(Task to complete) Reproduce every line that appears below, precisely and completely.

--- Materials provided Enclosed Below ---

(** [useTasks], called from a component with the given ancestors,
    innermost first. *)
Definition useTasks (ancestors : list React.Ancestor)
  : Result TaskContextType.t :=
  match React.useContext ancestors with
  | None => Rejected (Err "useTasks must be used within a TaskProvider")
  | Some context => Ok context
  end.

(* ================================================================== *)
(** * What the screens render                                          *)
(* ================================================================== *)

(** [CustomButton]: a label on a colour; pressing it runs [action],
    unless it is disabled. *)
Module Button.
Record t := make {
  label : string;
  color : string;
  action : Prog unit;
  disabled : bool
}.
End Button.

(** [CustomButton] with its default [disabled = false]. *)
Definition CustomButton (label color : string) (action : Prog unit)
    (disabled : option bool) : Button.t :=
  Button.make label color action
    (match disabled with Some b => b | None => false end).

(** The child [v && <element/>] of a JSX expression, for a nullable
    string [v]: nothing for [null]; the empty string itself when [v] is
    empty; the element otherwise. *)
Inductive Child (A : Type) : Type :=
| Nothing
| Bare (s : Js.str)
| Element (a : A).
Arguments Nothing {A}.
Arguments Bare {A} s.
Arguments Element {A} a.

Definition and_then {A : Type} (v : option Js.str) (element : Js.str -> A)
  : Child A :=
  match v with
  | None => Nothing
  | Some s => if Js.truthy s then Element (element s) else Bare s
  end.

(** The value of the union type [Status] as the string it is. *)
Definition status_string (s : Status) : Js.str :=
  match s with
  | pending => Js.lit "pending"
  | completed => Js.lit "completed"
  end.

(* ================================================================== *)
(** * The screens                                                      *)
(* ================================================================== *)

(** The screens take the store from [useTasks], which they import from
    [../context/TaskContext]; the store they get is the one [App.tsx]
    defines and renders above them, and its operations are used here. *)

Module HomeScreen.
Definition handlePressTask (taskId : Js.str) : Prog unit :=
  act (navigation (navigate (taskDetail taskId))).

Definition pressAdd : Prog unit :=
  act (navigation (navigate addTask)).
(** ** Rendering ([HomeScreen.tsx]) *)

Definition THEME_primary : string := "#2563EB".
Definition THEME_success : string := "#10B981".

(** [TaskCard]: the title, the status badge and, for a task with a due
    date, the due-date line (its caption and the date). *)
Record Card := {
  onPress : Prog unit;
  cardTitle : Js.str;
  statusColor : string;
  statusText : string;
  cardDetail : Child (string * Js.str)
}.

Definition TaskCard (task : Task) (onPressAction : Js.str -> Prog unit)
  : Card :=
  let done := Js.eqb (status_string (status task)) (Js.lit "completed") in
  {| onPress := onPressAction (id task);
     cardTitle := title task;
     statusColor := if done then THEME_success else "#F59E0B";
     statusText := if done then "Tamamlandı" else "Beklemede";
     cardDetail :=
       and_then (dueDate task) (fun d => ("Bitiş Tarihi: ", d)) |}.

(** The list: one keyed card per task, or the text for no tasks. *)
Inductive Content :=
| Cards (cards : list (Js.str * Card))
| EmptyText (text : string).

Record Screen := {
  header : string;
  refreshing : bool;
  onRefresh : Prog unit;
  content : Content;
  fab : Prog unit
}.

(** The component, given what [useTasks()] returned. *)
Definition render (store : TaskContextType.t) : Screen :=
  let tasks := TaskContextType.tasks store in
  {| header := "Yapılacaklar";
     refreshing := TaskContextType.isLoading store;
     onRefresh := TaskContextType.fetchTasks store;
     content :=
       if Nat.ltb 0 (List.length tasks) then
         Cards (map (fun task => (id task, TaskCard task handlePressTask))
                  tasks)
       else EmptyText "Henüz görev bulunmamaktadır.";
     fab := pressAdd |}.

--- End of Enclosed Materials provided ---

(Answer space)
(** [useTasks], called from a component with the given ancestors,
    innermost first. *)
Definition useTasks (ancestors : list React.Ancestor)
  : Result TaskContextType.t :=
  match React.useContext ancestors with
  | None => Rejected (Err "useTasks must be used within a TaskProvider")
  | Some context => Ok context
  end.

(* ================================================================== *)
(** * What the screens render                                          *)
(* ================================================================== *)

(** [CustomButton]: a label on a colour; pressing it runs [action],
    unless it is disabled. *)
Module Button.
Record t := make {
  label : string;
  color : string;
  action : Prog unit;
  disabled : bool
}.
End Button.

(** [CustomButton] with its default [disabled = false]. *)
Definition CustomButton (label color : string) (action : Prog unit)
    (disabled : option bool) : Button.t :=
  Button.make label color action
    (match disabled with Some b => b | None => false end).

(** The child [v && <element/>] of a JSX expression, for a nullable
    string [v]: nothing for [null]; the empty string itself when [v] is
    empty; the element otherwise. *)
Inductive Child (A : Type) : Type :=
| Nothing
| Bare (s : Js.str)
| Element (a : A).
Arguments Nothing {A}.
Arguments Bare {A} s.
Arguments Element {A} a.

Definition and_then {A : Type} (v : option Js.str) (element : Js.str -> A)
  : Child A :=
  match v with
  | None => Nothing
  | Some s => if Js.truthy s then Element (element s) else Bare s
  end.

(** The value of the union type [Status] as the string it is. *)
Definition status_string (s : Status) : Js.str :=
  match s with
  | pending => Js.lit "pending"
  | completed => Js.lit "completed"
  end.

(* ================================================================== *)
(** * The screens                                                      *)
(* ================================================================== *)

(** The screens take the store from [useTasks], which they import from
    [../context/TaskContext]; the store they get is the one [App.tsx]
    defines and renders above them, and its operations are used here. *)

Module HomeScreen.
Definition handlePressTask (taskId : Js.str) : Prog unit :=
  act (navigation (navigate (taskDetail taskId))).

Definition pressAdd : Prog unit :=
  act (navigation (navigate addTask)).
(** ** Rendering ([HomeScreen.tsx]) *)

Definition THEME_primary : string := "#2563EB".
Definition THEME_success : string := "#10B981".

(** [TaskCard]: the title, the status badge and, for a task with a due
    date, the due-date line (its caption and the date). *)
Record Card := {
  onPress : Prog unit;
  cardTitle : Js.str;
  statusColor : string;
  statusText : string;
  cardDetail : Child (string * Js.str)
}.

Definition TaskCard (task : Task) (onPressAction : Js.str -> Prog unit)
  : Card :=
  let done := Js.eqb (status_string (status task)) (Js.lit "completed") in
  {| onPress := onPressAction (id task);
     cardTitle := title task;
     statusColor := if done then THEME_success else "#F59E0B";
     statusText := if done then "Tamamlandı" else "Beklemede";
     cardDetail :=
       and_then (dueDate task) (fun d => ("Bitiş Tarihi: ", d)) |}.

(** The list: one keyed card per task, or the text for no tasks. *)
Inductive Content :=
| Cards (cards : list (Js.str * Card))
| EmptyText (text : string).

Record Screen := {
  header : string;
  refreshing : bool;
  onRefresh : Prog unit;
  content : Content;
  fab : Prog unit
}.

(** The component, given what [useTasks()] returned. *)
Definition render (store : TaskContextType.t) : Screen :=
  let tasks := TaskContextType.tasks store in
  {| header := "Yapılacaklar";
     refreshing := TaskContextType.isLoading store;
     onRefresh := TaskContextType.fetchTasks store;
     content :=
       if Nat.ltb 0 (List.length tasks) then
         Cards (map (fun task => (id task, TaskCard task handlePressTask))
                  tasks)
       else EmptyText "Henüz görev bulunmamaktadır.";
     fab := pressAdd |}.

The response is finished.